Alveolar type-2 (AT2) cells are necessary for the lung’s regenerative response to epithelial insults such as influenza. However, current methods to expand these cells rely on mesenchymal co-culture, complicating the possibility of transplantation following acute injury. Here we developed several mesenchyme-free culture conditions that promote growth of murine AT2 organoids. Transplanting dissociated AT2 organoids into influenza-infected mice demonstrated that organoids engraft and either proliferate as AT2 cells or unexpectedly adopt a basal cell-like fate associated with maladaptive regeneration. Alternatively, transplanted primary AT2 cells also robustly engraft, maintaining their AT2 lineage while replenishing the alveolar type-1 (AT1) cell population in the epithelium. Importantly, pulse oximetry revealed significant increase in blood-oxygen saturation in primary AT2 recipients, indicating that transplanted cells also confer increased pulmonary function after influenza. We further demonstrated that both acid installation and bleomycin injury models are also amenable to AT2 transplantation. These studies provide additional methods to study AT2 progenitor potential, while serving as proof-of-principle for adoptive transfer of alveolar progenitors in potential therapeutic applications.

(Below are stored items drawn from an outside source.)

(* ===== verification/ArmFormats.v ===== *)
(** * Format behaviours of the ARM core

    The methods [Type_*] of [src/armv7/src/arm_isa.cpp], which run before the
    behaviour of an instruction: the condition test, the shifter operand of the
    data-processing formats and the addressing modes of loads and stores. *)
From S2P Require Import Prelude ArmCore.

(** A step gives a value, is annulled in a state ([ac_annul] jumps back to the
    fetch loop and drops the rest of the instruction) or ends the simulation
    ([exit], [abort]). *)
Inductive flow (S A : Type) := Next (a : A) | Annul (s : S) | Stop (status : Z).
Arguments Next {S A} a.
Arguments Annul {S A} s.
Arguments Stop {S A} status.

#[export] Instance flow_ret S : MRet (flow S) := fun A => Next.
#[export] Instance flow_bind S : MBind (flow S) := fun A B f m =>
  match m with Next a => f a | Annul s => Annul s | Stop st => Stop st end.

(** ** The generic behaviour *)

Definition condition (f : flag_t) (cond : Z) : bool :=
  let n := flag_N f in let z := flag_Z f in let c := flag_C f in let v := flag_V f in
  match cond with
  | 0 => z
  | 1 => negb z
  | 2 => c
  | 3 => negb c
  | 4 => n
  | 5 => negb n
  | 6 => v
  | 7 => negb v
  | 8 => c && negb z
  | 9 => negb c || z
  | 10 => Bool.eqb n v
  | 11 => negb (Bool.eqb n v)
  | 12 => negb z && Bool.eqb n v
  | 13 => z || negb (Bool.eqb n v)
  | 14 => true
  | _ => false
  end.

Definition behavior_instruction (cond : Z) (c : core) : flow core core :=
  let c := set_execute (condition (flags c) cond) c in
  let c := set_pc (add_w (ac_pc c) 4) c in
  let c := RB_write PC (ac_pc c) c in
  if execute c then Next c else Annul c.

(** ** The shifter operand *)

Definition put_shiftop (op : Z) (carry : bool) (c : core) : core :=
  set_shiftopcarry carry (set_shiftop op c).

(** Register with immediate shift; [shiftamount] is a field of five bits. *)
Definition Type_DPI1 (shiftamount shift rm : Z) (c : core) : core :=
  let RM2 := if rm =? 15 then add_w (RB_read c rm) 4 else RB_read c rm in
  match shift with
  | 0 =>
      if shiftamount =? 0 then put_shiftop RM2 (flag_C (flags c)) c
      else put_shiftop (lsl_w RM2 shiftamount) (getBit RM2 (32 - shiftamount)) c
  | 1 =>
      if shiftamount =? 0 then put_shiftop 0 (getBit RM2 31) c
      else put_shiftop (lsr_w RM2 shiftamount) (getBit RM2 (shiftamount - 1)) c
  | 2 =>
      if shiftamount =? 0 then put_shiftop (if getBit RM2 31 then 0xFFFFFFFF else 0) (getBit RM2 31) c
      else put_shiftop (ArithmeticShiftRight shiftamount RM2) (getBit RM2 (shiftamount - 1)) c
  | _ =>
      if shiftamount =? 0 then
        put_shiftop (or_bit (lsr_w RM2 1) 31 (flag_C (flags c))) (getBit RM2 0) c
      else put_shiftop (RotateRight shiftamount RM2) (getBit RM2 (shiftamount - 1)) c
  end.

(** Register shifted by a register. *)
Definition Type_DPI2 (rn rd rs shift rm : Z) (c : core) : flow core core :=
  if (rd =? 15) || (rm =? 15) || (rn =? 15) || (rs =? 15) then Annul c else
  let RM2 := RB_read c rm in
  let RS2 := RB_read c rs in
  let rs40 := Z.land RS2 0xF in
  let amount := u8 RS2 in
  Next (
  if amount =? 0 then put_shiftop RM2 (flag_C (flags c)) c else
  match shift with
  | 0 =>
      if amount <? 32 then put_shiftop (lsl_w RM2 amount) (getBit RM2 (32 - amount)) c
      else if amount =? 32 then put_shiftop 0 (getBit RM2 0) c
      else put_shiftop 0 false c
  | 1 =>
      if amount <? 32 then put_shiftop (lsr_w RM2 amount) (getBit RM2 (amount - 1)) c
      else if amount =? 32 then put_shiftop 0 (getBit RM2 31) c
      else put_shiftop 0 false c
  | 2 =>
      if amount <? 32 then put_shiftop (ArithmeticShiftRight amount RM2) (getBit RM2 (amount - 1)) c
      else put_shiftop (if getBit RM2 31 then 0xFFFFFFFF else 0) (getBit RM2 31) c
  | _ =>
      if rs40 =? 0 then put_shiftop RM2 (getBit RM2 31) c
      else put_shiftop (RotateRight rs40 RM2) (getBit RM2 (rs40 - 1)) c
  end).

(** Rotated immediate. *)
Definition Type_DPI3 (rotate imm8 : Z) (c : core) : core :=
  let op := Z.lor (lsr_w imm8 (2 * rotate)) (lsl_w imm8 (32 - 2 * rotate)) in
  put_shiftop op (if rotate =? 0 then flag_C (flags c) else getBit op 31) c.

Definition Type_DPI4 (imm4 imm12 : Z) (c : core) : core :=
  set_shiftop (Z.lor (Z.shiftl imm4 12) imm12) c.

Definition Type_DPI5 (shiftamount tb rm : Z) (c : core) : core :=
  if tb =? 1 then set_shiftop (ArithmeticShiftRight shiftamount (bank_read c rm)) c
  else set_shiftop (lsl_w (bank_read c rm) shiftamount) c.

Definition Type_PCK1 (rotate rm : Z) (c : core) : core :=
  set_shiftop (RotateRight (Z.shiftl rotate 1) (RB_read c rm)) c.

Definition Type_DSPSM (drd drn rs yy xx rm : Z) (c : core) : core :=
  let RM2 := RB_read c rm in
  let RS2 := RB_read c rs in
  if (drd =? PC) || (drn =? PC) || (rm =? PC) || (rs =? PC) then c
  else set_OP (SignExtend (if xx =? 0 then RM2 else ArithmeticShiftRight 16 RM2) 16)
              (SignExtend (if yy =? 0 then RS2 else ArithmeticShiftRight 16 RS2) 16) c.

(** ** Addresses *)

(** The offset is added or subtracted. *)
Definition offset_by (u base off : Z) : Z := if u =? 1 then add_w base off else sub_w base off.

Definition pc_bias (rn : Z) : Z := if rn =? PC then 4 else 0.

(** Load and store with immediate offset. *)
Definition Type_LSI (p u w rn rd imm12 : Z) (c : core) : flow core core :=
  let RN2 := RB_read c rn in
  let c := set_ls_address 0 c in
  if (p =? 1) && (w =? 0) then
    Next (set_ls_address (add_w (pc_bias rn) (offset_by u RN2 imm12)) c)
  else if (p =? 1) && (w =? 1) then
    if (rn =? PC) || (rn =? rd) then Annul c else
    let c := set_ls_address (offset_by u RN2 imm12) c in
    Next (RB_write rn (ls_address c) c)
  else if (p =? 0) && (w =? 0) then
    if (rn =? PC) || (rn =? rd) then Annul c else
    let c := set_ls_address RN2 c in
    Next (RB_write rn (offset_by u (ls_address c) imm12) c)
  else Next c.

(** The scaled index: the same [switch] in the three addressing modes. *)
Definition lsr_index (shiftamount shift RM2 : Z) (carry : bool) : Z :=
  match shift with
  | 0 => if shiftamount =? 0 then RM2 else lsl_w RM2 shiftamount
  | 1 => if shiftamount =? 0 then 0 else lsr_w RM2 shiftamount
  | 2 =>
      if shiftamount =? 0 then (if getBit RM2 31 then 0xFFFFFFFF else 0)
      else ArithmeticShiftRight shiftamount RM2
  | _ =>
      if shiftamount =? 0 then Z.lor (or_bit 0 31 carry) (lsr_w RM2 1)
      else RotateRight shiftamount RM2
  end.

(** Load and store with scaled register offset.  With [rm] = PC the offset mode
    returns without an annulment and leaves the address at 0 or 4. *)
Definition Type_LSR (p u w rn rd shiftamount shift rm : Z) (c : core) : flow core core :=
  let RM2 := RB_read c rm in
  let RN2 := RB_read c rn in
  let index := lsr_index shiftamount shift RM2 (flag_C (flags c)) in
  let c := set_ls_address 0 c in
  if (p =? 1) && (w =? 0) then
    let c := set_ls_address (pc_bias rn) c in
    if rm =? PC then Next c
    else Next (set_ls_address (add_w (ls_address c) (offset_by u RN2 index)) c)
  else if (p =? 1) && (w =? 1) then
    if (rn =? PC) || (rn =? rd) || (rm =? PC) || (rn =? rm) then Annul c else
    let c := set_ls_address (offset_by u RN2 index) c in
    Next (RB_write rn (ls_address c) c)
  else if (p =? 0) && (w =? 0) then
    if (rn =? PC) || (rn =? rd) || (rm =? PC) || (rn =? rm) then Annul c else
    let c := set_ls_address RN2 c in
    Next (RB_write rn (offset_by u RN2 index) c)
  else Next c.

(** Load and store of half words, signed bytes and double words. *)
Definition Type_LSE (p u i w rn rd addr1 ss hh addr2 : Z) (c : core) : flow core core :=
  if (p =? 0) && (w =? 1) then Annul c else
  if (ss =? 0) && (hh =? 0) then Annul c else
  let RN2 := RB_read c rn in
  let RM2 := RB_read c addr2 in
  let off8 := Z.lor (u32 (Z.shiftl addr1 4)) addr2 in
  let c := set_ls_address 0 c in
  if p =? 1 then
    if (i =? 1) && (w =? 0) then
      Next (set_ls_address (add_w (pc_bias rn) (offset_by u RN2 off8)) c)
    else if (i =? 0) && (w =? 0) then
      if addr2 =? PC then Annul c
      else Next (set_ls_address (add_w (pc_bias rn) (offset_by u RN2 RM2)) c)
    else if (i =? 1) && (w =? 1) then
      if (rn =? PC) || (rn =? rd) then Annul c else
      let c := set_ls_address (offset_by u RN2 off8) c in
      Next (RB_write rn (ls_address c) c)
    else
      if (rn =? PC) || (rn =? rd) || (addr2 =? PC) || (rn =? addr2) then Annul c else
      let c := set_ls_address (offset_by u RN2 RM2) c in
      Next (RB_write rn (ls_address c) c)
  else
    if (i =? 1) && (w =? 0) then
      if rn =? PC then Annul c else
      let c := set_ls_address RN2 c in
      Next (RB_write rn (offset_by u RN2 off8) c)
    else if (i =? 0) && (w =? 0) then
      if (rn =? PC) || (rn =? rd) || (addr2 =? PC) || (rn =? addr2) then Annul c else
      let c := set_ls_address RN2 c in
      Next (RB_write rn (offset_by u RN2 RM2) c)
    else Next c.

(** Load and store of several registers. *)
Definition Type_LSM (p u w rn rlist : Z) (c : core) : flow core core :=
  if rlist =? 0 then Annul c else
  let RN2 := RB_read c rn in
  let n := LSM_CountSetBits rlist * 4 in
  let '(startaddress, endaddress, base) :=
    if (p =? 0) && (u =? 1) then (RN2, sub_w (add_w RN2 n) 4, add_w RN2 n)
    else if (p =? 1) && (u =? 1) then (add_w RN2 4, add_w RN2 n, add_w RN2 n)
    else if (p =? 0) && (u =? 0) then (add_w (sub_w RN2 n) 4, RN2, sub_w RN2 n)
    else (sub_w RN2 n, sub_w RN2 4, sub_w RN2 n) in
  let c := set_lsm startaddress endaddress c in
  if (w =? 1) && getBit rlist rn then Annul c
  else Next (RB_write rn (if w =? 1 then base else RN2) c).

肺泡2型（AT2）细胞对于肺部对上皮损伤（例如流感）的再生反应必不可少。然而，目前扩增这些细胞的方法依赖于间充质共培养，使急性损伤后移植的可能性变得复杂。在这里，我们开发了几种无间质培养条件，可促进鼠类AT2类器官的生长。将解离的AT2类器官移植到感染流感的小鼠中表明，类器官植入并以AT2细胞的形式增殖，或者出人意料地采取了与适应不良的再生相关的基底细胞样命运。或者，移植的原代AT2细胞也牢固植入，维持其AT2谱系，同时补充上皮细胞中的1型肺泡（AT1）细胞群体。重要的，脉搏血氧饱和度测定显示主要AT2接受者的血氧饱和度显着增加，表明移植的细胞在流感后还具有增强的肺功能。我们进一步证明了酸安装和博来霉素损伤模型也都适合AT2移植。这些研究提供了额外的方法来研究AT2祖细胞的潜力，同时作为潜在治疗应用中肺泡祖细胞过继转移的原理证明。